(* ===== verification/VmmSpec.v ===== *)
(** * Address spaces and the hardware's translation

    The instance of the address-space operations on [kmem] with the AArch64
    page tables: page faults and mappings install what the VMA says, on zeroed
    pages no one else uses; user buffers are read back as written. *)

From stdpp Require Import base list option numbers sets.
From Stdlib Require Import ZArith Lia.
From S2P Require Import Prelude Words CyLib Buddy BuddySpec Memory Slab Paging PagingSpec Vmm VmmInv.

Local Open Scope Z_scope.

(** ** Tables under changes of data *)

Section table_ext.
Context (k : kmem) (root : Z) (Hwf : pt_wf k root) (m' : mem).
Context (Hsame : ∀ x, table_page k root (x / PAGE_SIZE) → m' x = k_mem k x).

Lemma table_entry_same q t j : path_ok 3 q → node (k_mem k) root q = Some t → idx_ok j →
  read_u64 m' (entry_addr t j) = read_u64 (k_mem k) (entry_addr t j).
Proof.
  intros Hq Ht Hj. apply read_u64_ext. intros x Hx. apply Hsame. exists q, t. split_and!; [apply Hq..|done|].
  symmetry. apply aligned_div; [by eapply (pw_table _ _ Hwf q)|]. by eapply entry_in_page.
Qed.

Lemma node_same q : path_ok 3 q → node m' root q = node (k_mem k) root q.
Proof.
  induction q as [|j q IH] using rev_ind; intros Hq; [done|].
  apply path_ok_snoc in Hq as [Hq Hj].
  assert (path_ok 3 q) as Hq3 by (eapply path_ok_mono; [|done]; lia).
  rewrite !node_snoc, IH by done. destruct (node (k_mem k) root q) as [u|] eqn:Hu; [|done].
  simpl. unfold follow. by rewrite (table_entry_same q).
Qed.

Lemma lookup_same v : lookup_entry m' root v = lookup_entry (k_mem k) root v.
Proof.
  unfold lookup_entry, leaf. pose proof (vpath_ok v) as Hv. rewrite node_same by done.
  destruct (node (k_mem k) root (vpath v)) as [u|] eqn:Hu; [|done]. simpl.
  rewrite (table_entry_same (vpath v) u); [done..|by apply level_index_ok].
Qed.

Lemma table_ext_wf : pt_wf (on_mem (λ _, m') k) root.
Proof.
  split; simpl; [apply Hwf|apply Hwf|apply Hwf| |].
  - intros q t Hq. rewrite node_same by done. by apply (pw_table _ _ Hwf).
  - intros p q t Hp Hq. rewrite !node_same by done. by apply (pw_inj _ _ Hwf).
Qed.

Lemma table_ext_data p : data_page k root p → data_page (on_mem (λ _, m') k) root p.
Proof.
  intros [Hf Ht]. split; [done|]. intros (q & t & Hq & Hn & <-). simpl in Hn.
  rewrite node_same in Hn by done. apply Ht. by exists q, t.
Qed.
End table_ext.

(** Zeroing or writing data pages. *)
Lemma data_write k root p o n f :
  pt_wf k root → block_ok p o → (∀ x, x ∈ pages_of p o → data_page k root x) →
  0 ≤ n ≤ PAGE_SIZE * 2 ^ Z.of_nat o → (∀ x, ¬ (p ≤ x < p + n) → f x = k_mem k x) →
  ∀ x, table_page k root (x / PAGE_SIZE) → f x = k_mem k x.
Proof.
  intros Hwf Hblk Hdata Hn Hout x Ht. apply Hout. intros Hx.
  assert (x / PAGE_SIZE ∈ pages_of p o) as Hin.
  { apply pages_of_elem. pose proof (block_ok_page _ _ Hblk) as Hm. unfold PAGE_SIZE in *.
    pose proof (Z.div_mod p 4096 ltac:(lia)). pose proof (pow2_pos o).
    split; [apply Z.div_le_mono; lia|]. apply Z.div_lt_upper_bound; lia. }
  by apply (Hdata _ Hin).
Qed.

(** ** Allocating and freeing data pages *)

Lemma k_alloc_data k root o r k' :
  pt_wf k root → k_alloc o k = Ret (r, k') →
  unmapped_same root k k' ∧ k_mem k' = k_mem k ∧ k_hhdm k' = k_hhdm k ∧
  match r with
  | None => k' = k
  | Some p => block_ok p o ∧ (o < MAX_ORDER)%nat ∧
      ∀ x, x ∈ pages_of p o → data_page k' root x ∧ x ∈ free_page_list (k_buddy k)
  end.
Proof.
  intros Hwf Ha. unfold k_alloc in Ha.
  destruct (buddy_alloc o (k_buddy k)) as [[r' b']|] eqn:Hb; [|done]. injection Ha as <- <-.
  destruct (buddy_alloc_ok _ _ _ _ (pw_buddy _ _ Hwf) Hb) as (Ho & Hb' & Hr).
  destruct r' as [p|].
  - destruct Hr as [Hblk Hp]. pose proof (pw_nodup _ _ Hwf) as Hnd. rewrite <- Hp in Hnd.
    apply NoDup_app in Hnd as (Hnd1 & Hdis & Hnd2).
    assert (pt_wf (set_buddy b' k) root) as Hwf'.
    { split; simpl; [done|done| | |apply Hwf].
      - intros x Hx. apply (pw_free _ _ Hwf). rewrite <- Hp. set_solver.
      - intros q t Hq Ht. destruct (pw_table _ _ Hwf q t Hq Ht) as (? & ? & Hn).
        split; [done|split; [done|]]. intros Hin. apply Hn. rewrite <- Hp. set_solver. }
    split_and!; [|done..|].
    + split_and!; [done| |done]. split; simpl; [|rewrite <- Hp; set_solver|done].
      intros x [Hf Ht]. split; [|done]. split; [|done]. simpl. intros Hin. apply Hf.
      rewrite <- Hp. set_solver.
    + intros x Hx. rewrite <- Hp, elem_of_app. split; [|by left].
      split; [simpl; by apply Hdis|]. intros (q & t & Hq & Ht & <-).
      destruct (pw_table _ _ Hwf q t Hq Ht) as (_ & _ & Hn). apply Hn. rewrite <- Hp. set_solver.
  - subst b'. assert (set_buddy (k_buddy k) k = k) as -> by (by destruct k).
    split_and!; [|done..]. by split_and!.
Qed.

Lemma k_free_data k root p o :
  pt_wf k root → block_ok p o → (o < MAX_ORDER)%nat →
  (∀ x, x ∈ pages_of p o → data_page k root x ∧ x * PAGE_SIZE + PAGE_SIZE ≤ 2^48) →
  ∃ k', k_free p o k = Ret (tt, k') ∧ pt_wf k' root ∧ k_mem k' = k_mem k ∧ k_hhdm k' = k_hhdm k.
Proof.
  intros Hwf Hblk Ho Hdata. unfold k_free.
  destruct (buddy_free_ok p o (k_buddy k) (pw_buddy _ _ Hwf) Hblk Ho)
    as (b' & lost & -> & Hb' & _ & _ & _ & Hp).
  eexists. split; [reflexivity|]. split; [|done].
  assert (NoDup (lost ++ free_page_list b')) as Hnd.
  { rewrite Hp. apply NoDup_app. split_and!; [apply NoDup_seqZ| |apply (pw_nodup _ _ Hwf)].
    intros x Hx. by apply (Hdata x Hx). }
  apply NoDup_app in Hnd as (_ & _ & Hnd).
  assert (∀ x, x ∈ free_page_list b' → x ∈ pages_of p o ∨ x ∈ free_page_list (k_buddy k)) as Hin.
  { intros x Hx. apply elem_of_app. rewrite <- Hp. set_solver. }
  split; simpl; [done|done| | |apply Hwf].
  - intros x [Hx|Hx]%Hin; [|by apply (pw_free _ _ Hwf)]. split; [|by apply Hdata].
    apply pages_of_elem in Hx as [Hx _]. destruct Hblk as (? & _ & _).
    assert (0 ≤ p / PAGE_SIZE) by (apply Z.div_pos; done). lia.
  - intros q t Hq Ht. destruct (pw_table _ _ Hwf q t Hq Ht) as (? & ? & Hn).
    split; [done|split; [done|]]. intros [Hx|Hx]%Hin; [|done].
    destruct (Hdata _ Hx) as [[_ Hnt] _]. apply Hnt. by exists q, t.
Qed.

What you have to do: From the material above, set down exactly the lines between the line holding "x = k_mem k x." and the line holding "(** ** Allocating and freeing data pages *)", inclusive. Include nothing else.

Task response:
  ∀ x, table_page k root (x / PAGE_SIZE) → f x = k_mem k x.
Proof.
  intros Hwf Hblk Hdata Hn Hout x Ht. apply Hout. intros Hx.
  assert (x / PAGE_SIZE ∈ pages_of p o) as Hin.
  { apply pages_of_elem. pose proof (block_ok_page _ _ Hblk) as Hm. unfold PAGE_SIZE in *.
    pose proof (Z.div_mod p 4096 ltac:(lia)). pose proof (pow2_pos o).
    split; [apply Z.div_le_mono; lia|]. apply Z.div_lt_upper_bound; lia. }
  by apply (Hdata _ Hin).
Qed.

(** ** Allocating and freeing data pages *)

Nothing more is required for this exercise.